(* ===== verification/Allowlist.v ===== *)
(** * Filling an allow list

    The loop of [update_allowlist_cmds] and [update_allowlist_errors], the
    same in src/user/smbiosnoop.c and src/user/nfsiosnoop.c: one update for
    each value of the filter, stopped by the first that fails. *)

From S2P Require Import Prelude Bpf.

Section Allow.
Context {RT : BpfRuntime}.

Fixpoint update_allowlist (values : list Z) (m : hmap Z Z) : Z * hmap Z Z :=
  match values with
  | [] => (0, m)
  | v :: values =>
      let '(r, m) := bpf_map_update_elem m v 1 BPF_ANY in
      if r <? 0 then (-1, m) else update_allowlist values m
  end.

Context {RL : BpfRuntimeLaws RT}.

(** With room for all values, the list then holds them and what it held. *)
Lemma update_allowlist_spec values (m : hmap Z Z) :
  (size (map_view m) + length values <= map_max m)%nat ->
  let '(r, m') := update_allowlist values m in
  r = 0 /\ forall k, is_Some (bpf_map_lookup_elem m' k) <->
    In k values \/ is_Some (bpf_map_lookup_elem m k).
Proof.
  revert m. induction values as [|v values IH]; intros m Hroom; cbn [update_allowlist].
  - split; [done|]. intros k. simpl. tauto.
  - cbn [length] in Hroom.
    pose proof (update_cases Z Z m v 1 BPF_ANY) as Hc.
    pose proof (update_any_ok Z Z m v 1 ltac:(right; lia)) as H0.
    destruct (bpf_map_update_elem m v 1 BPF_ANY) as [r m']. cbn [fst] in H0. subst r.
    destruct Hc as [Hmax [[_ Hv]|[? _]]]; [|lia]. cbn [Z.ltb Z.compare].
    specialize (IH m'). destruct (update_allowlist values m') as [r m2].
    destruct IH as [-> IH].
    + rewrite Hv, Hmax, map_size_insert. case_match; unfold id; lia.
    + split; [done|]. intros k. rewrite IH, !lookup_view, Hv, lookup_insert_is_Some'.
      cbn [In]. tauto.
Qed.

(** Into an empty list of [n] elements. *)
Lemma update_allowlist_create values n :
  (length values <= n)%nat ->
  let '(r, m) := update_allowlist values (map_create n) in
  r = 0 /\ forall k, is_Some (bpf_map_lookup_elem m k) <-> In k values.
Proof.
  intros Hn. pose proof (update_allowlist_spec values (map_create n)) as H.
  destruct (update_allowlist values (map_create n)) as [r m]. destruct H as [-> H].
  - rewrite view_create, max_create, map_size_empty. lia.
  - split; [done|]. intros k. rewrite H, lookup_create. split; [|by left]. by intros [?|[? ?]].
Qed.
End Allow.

::::::

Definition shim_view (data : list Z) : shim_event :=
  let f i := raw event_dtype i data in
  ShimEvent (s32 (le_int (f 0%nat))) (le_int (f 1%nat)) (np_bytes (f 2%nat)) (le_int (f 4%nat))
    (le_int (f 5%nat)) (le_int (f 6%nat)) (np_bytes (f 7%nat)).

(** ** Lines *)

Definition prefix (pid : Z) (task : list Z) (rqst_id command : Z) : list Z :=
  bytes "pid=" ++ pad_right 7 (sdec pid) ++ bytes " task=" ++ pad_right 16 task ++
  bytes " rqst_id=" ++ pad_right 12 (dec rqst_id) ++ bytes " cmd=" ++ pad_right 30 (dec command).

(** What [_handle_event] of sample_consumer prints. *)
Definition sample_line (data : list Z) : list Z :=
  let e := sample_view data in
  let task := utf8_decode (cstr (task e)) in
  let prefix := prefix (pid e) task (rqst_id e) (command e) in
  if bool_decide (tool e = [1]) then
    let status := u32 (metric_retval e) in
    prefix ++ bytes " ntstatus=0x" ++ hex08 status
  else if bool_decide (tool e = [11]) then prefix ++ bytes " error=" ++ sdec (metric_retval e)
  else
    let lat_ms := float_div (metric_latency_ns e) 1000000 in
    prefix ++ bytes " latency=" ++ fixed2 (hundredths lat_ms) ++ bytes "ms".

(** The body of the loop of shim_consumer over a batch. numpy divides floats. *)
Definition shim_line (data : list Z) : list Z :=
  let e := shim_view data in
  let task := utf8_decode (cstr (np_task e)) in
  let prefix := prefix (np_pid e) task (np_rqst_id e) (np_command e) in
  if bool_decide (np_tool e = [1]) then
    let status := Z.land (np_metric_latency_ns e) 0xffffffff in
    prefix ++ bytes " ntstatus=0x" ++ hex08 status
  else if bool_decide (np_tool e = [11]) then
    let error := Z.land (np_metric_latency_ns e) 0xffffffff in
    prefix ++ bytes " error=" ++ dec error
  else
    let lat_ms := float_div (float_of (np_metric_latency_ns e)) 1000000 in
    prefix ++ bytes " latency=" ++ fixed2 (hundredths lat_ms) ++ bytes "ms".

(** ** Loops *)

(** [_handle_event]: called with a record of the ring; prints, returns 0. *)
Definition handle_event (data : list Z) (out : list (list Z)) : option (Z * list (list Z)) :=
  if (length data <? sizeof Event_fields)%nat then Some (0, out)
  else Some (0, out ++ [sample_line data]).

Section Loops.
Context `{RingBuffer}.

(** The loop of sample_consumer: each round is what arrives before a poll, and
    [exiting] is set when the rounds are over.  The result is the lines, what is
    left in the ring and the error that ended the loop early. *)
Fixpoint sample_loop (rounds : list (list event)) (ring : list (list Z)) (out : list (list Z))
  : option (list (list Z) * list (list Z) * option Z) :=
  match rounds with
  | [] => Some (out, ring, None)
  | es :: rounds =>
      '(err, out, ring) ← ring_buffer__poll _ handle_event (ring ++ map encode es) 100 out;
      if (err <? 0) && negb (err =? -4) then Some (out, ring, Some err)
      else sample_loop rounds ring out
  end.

::::::

■ Work to be completed
Taking the listing above as the source, transcribe only the lines starting at the line with "(* ===== verification/Allowlist.v ===== *)" and going through the line with "destruct Hc as", unaltered and with both ends included.

■ Finished exercise
(* ===== verification/Allowlist.v ===== *)
(** * Filling an allow list

    The loop of [update_allowlist_cmds] and [update_allowlist_errors], the
    same in src/user/smbiosnoop.c and src/user/nfsiosnoop.c: one update for
    each value of the filter, stopped by the first that fails. *)

From S2P Require Import Prelude Bpf.

Section Allow.
Context {RT : BpfRuntime}.

Fixpoint update_allowlist (values : list Z) (m : hmap Z Z) : Z * hmap Z Z :=
  match values with
  | [] => (0, m)
  | v :: values =>
      let '(r, m) := bpf_map_update_elem m v 1 BPF_ANY in
      if r <? 0 then (-1, m) else update_allowlist values m
  end.

Context {RL : BpfRuntimeLaws RT}.

(** With room for all values, the list then holds them and what it held. *)
Lemma update_allowlist_spec values (m : hmap Z Z) :
  (size (map_view m) + length values <= map_max m)%nat ->
  let '(r, m') := update_allowlist values m in
  r = 0 /\ forall k, is_Some (bpf_map_lookup_elem m' k) <->
    In k values \/ is_Some (bpf_map_lookup_elem m k).
Proof.
  revert m. induction values as [|v values IH]; intros m Hroom; cbn [update_allowlist].
  - split; [done|]. intros k. simpl. tauto.
  - cbn [length] in Hroom.
    pose proof (update_cases Z Z m v 1 BPF_ANY) as Hc.
    pose proof (update_any_ok Z Z m v 1 ltac:(right; lia)) as H0.
    destruct (bpf_map_update_elem m v 1 BPF_ANY) as [r m']. cbn [fst] in H0. subst r.
    destruct Hc as [Hmax [[_ Hv]|[? _]]]; [|lia]. cbn [Z.ltb Z.compare].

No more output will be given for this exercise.